Articles on cultural competency seem to be found in almost every journal lately. Certain aspects of this movement have not felt right to me. Linda M. Hunt, an Associate Prof at Michigan State , does an excellent job of explicating some of these aspects. Her article is worth reading;here are some of the highlights:
"Cultural competency (CC-my abbreviation) remains a vaguely defined goal with no explicit criteria established for its accomplishment or assessment. This lack may in part be due to the elusive nature of its central construct:culture". Nevetheless, there are increasing requirements for physicians to receive training in area for which no or few valid criteria for assessment exist.Various residency program include it as do medical schools. The influential IOM recommended training CC for medical students and in New Jersey has passed a law mandating physicians receive training.

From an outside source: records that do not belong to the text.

(** What one sequence does with an access: whether it denies it, and its new position. *)
Definition seq_step (links : list link) (e : event) (s : sequence) : bool * sequence :=
  match current_link links s with
  | Some l =>
      if link_matches l e then
        if sq_current_position s + 1 =? sq_length s then (true, s)
        else (false, set_position s (sq_current_position s + 1))
      else (false, s)
  | None => (false, s)
  end.

Definition has_perm_event (st : ss) (g : piga) (e : event) (m : kmem) : option (Z * piga * kmem) :=
  piga_has_perm st g (ev_ssid e) (ev_tsid e) (ev_tclass e) (ev_requested e) (ev_rc e) (ev_avd e) m.

(** The answers to the accesses of a trace. *)
Fixpoint piga_run (st : ss) (g : piga) (tr : list event) (m : kmem) : option (list Z * piga * kmem) :=
  match tr with
  | [] => Some ([], g, m)
  | e :: tr' =>
      '(rc, g, m) ← has_perm_event st g e m;
      '(rcs, g, m) ← piga_run st g tr' m;
      Some (rc :: rcs, g, m)
  end.

(** The accesses audit-only mode does not skip. *)
Definition considered (g : piga) (e : event) : Prop := audit_only_skips g (ev_requested e) (ev_avd e) = false.
#[export] Instance considered_dec g e : Decision (considered g e).
Proof. unfold considered. apply _. Defined.

Lemma current_link_ok links s :
  seq_wf links s ->
  exists l, current_link links s = Some l /\ seq_links links s !! Z.to_nat (sq_current_position s) = Some l.
Proof.
  intros [Hp Ho He Hu]. unfold current_link, seq_links. rewrite u32_small by lia.
  rewrite Z2Nat.inj_add, lookup_take_lt, lookup_drop by lia.
  destruct (lookup_lt_is_Some_2 links (Z.to_nat (sq_link_offset s) + Z.to_nat (sq_current_position s))) as [l Hl]; [lia|].
  by exists l.
Qed.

She says further, " It is not possible to predict the beliefs and behaviors of individuals based on their race, ethnicity, or national origin."...Paradoxically..what originated in a desire to promote respect for individual differences may instead promote stereotyping and essentializaing...It may reinforce the belief that culture can be diagnosed and treated."
Much of what she said is encapsulated in a comments made by a letter writers to DB's Medical Rants. Letters no 3 and 4 seem on target . Physicians treat individuals not members of some arbitrary sociological construct. Treat patients with respect. Don't worry that a given patient might have some attitude or belief based on their alleged membership in some cultural classification subgroup.

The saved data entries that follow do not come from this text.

(* ===== verification/Ppp.v ===== *)
(** * The PIGA policy parser (src/ppp)

    The user-space program that turns a text of signatures into the arrays
    that [sys_piga_add_sequence] takes.  A signature is a line

      WARN - 0$4026 : u:r:t -( file { read } )-> u:r:t2 ; ... ;

    The scanner is the one flex makes of ppp.l: the longest match, and the
    first rule among equally long ones.  The parser bison makes of ppp.y reads
    one token ahead; the grammar has no nesting, so its stack is one of the
    items of [pstate].  The value of a non-terminal whose action does not set
    it is that of its first symbol.  After a syntax error nothing the actions
    did is used.

    The two arrays are as [malloc] left them until they are written; [None] is
    an access outside of them.  libselinux is not part of the repository: its
    two functions are parameters.  Text that is only printed is left out, and
    [strdup] and the containers do not run out of memory. *)

From Stdlib Require Import Ascii String.
From stdpp Require Import pretty functions.
From S2P Require Import Prelude Ebitmap Hashtab Context Sidtab Avtab Policydb Mls PolicydbOps Services ServicesSid Piga.

(** ** Scanner (ppp.l) *)

Inductive token :=
| TYPE (s : string) | BOOL (s : string) | SID (s : string) | WORD (s : string)
| EOL | ENDF | AVPERMSTART | AVPERMEND
| CHAR (c : ascii).

Definition code (c : ascii) : Z := Z.of_N (N_of_ascii c).
Definition between (lo hi : Z) (c : ascii) : bool := (lo <=? code c) && (code c <=? hi).
Definition is_one_of (l : string) (c : ascii) : bool := existsb (fun d => code c =? code d) (list_ascii_of_string l).

(** [A-Z], [0-9!$], [a-z0-9_], [a-z_] *)
Definition is_type : ascii -> bool := between 65 90.
Definition is_bool (c : ascii) : bool := between 48 57 c || is_one_of "!$" c.
Definition is_name (c : ascii) : bool := between 97 122 c || between 48 57 c || is_one_of "_" c.
Definition is_word (c : ascii) : bool := between 97 122 c || is_one_of "_" c.
Definition is_blank (c : ascii) : bool := (code c =? 32) || (code c =? 9).
Definition is_nl (c : ascii) : bool := code c =? 10.

(** How much of the text a pattern matches: a class repeated, once, [+:] for
    [([a-z0-9_]+:){2}[a-z0-9_]+], a literal, a comment. *)
Fixpoint run (p : ascii -> bool) (l : list ascii) : nat :=
  match l with c :: l' => if p c then S (run p l') else O | [] => O end.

She continues ;"..it [the cultural competency movement] has too often represented culture as a decontextualized set of traits providing a template for the perceptions and behaviors of of group members"..."specific ethnic cultures are represented as a codified body of characteristics that can be identified and then either modified or manipulated to facilitate clinical goals."
Does she offer an alternative? ( my alternative would be do drop the programs, but I don't see that happening for a while). She recommends two things. First be respectful of the unique perspective each patient brings . Respect is certaintly a core value. The second is a bit harder to put into real life clinical experience. Hunt recommends what she calls "cultural humility" by which she means to explore through conversations with the patient similarities and differences between his own and each patient's goals, capacities and priorities. That is quite an assignment even with limitless time but not likely to be achieved in a 10-15 clinical encounter let alone a 7 minute one.
Allegedly, somehow the clinical competency movement is supposed to further the goal of reducing or elliminating the gap between the medical care haves and the medical care havenots.
How programs with poorly defined goals, a flawed conceptual foundation and an intellectual regression to treating folks as members of groups will achieve that remains unclear. Even the much more restricted goal of improving doctor patient communication is not likely to be greatly improved by putting old wine (racial streotypes) into a new bottle. A recent Johns Hopkins study is said to have demonstrated that CC training improved some aspect(s) of patient satisfaction and physician understanding but - not surprisingly-no data are found demonstrating improved health care.
Hunt's closing paragraph says in part " ... being appropriately cognizant of and more responsive to cultural issues shoudl not be thought of a reaching a 'competency' " but she says an ongoing process in which there is a "respectful recognition" of the unique set of charateristics and attitudes and concerns of individual patients.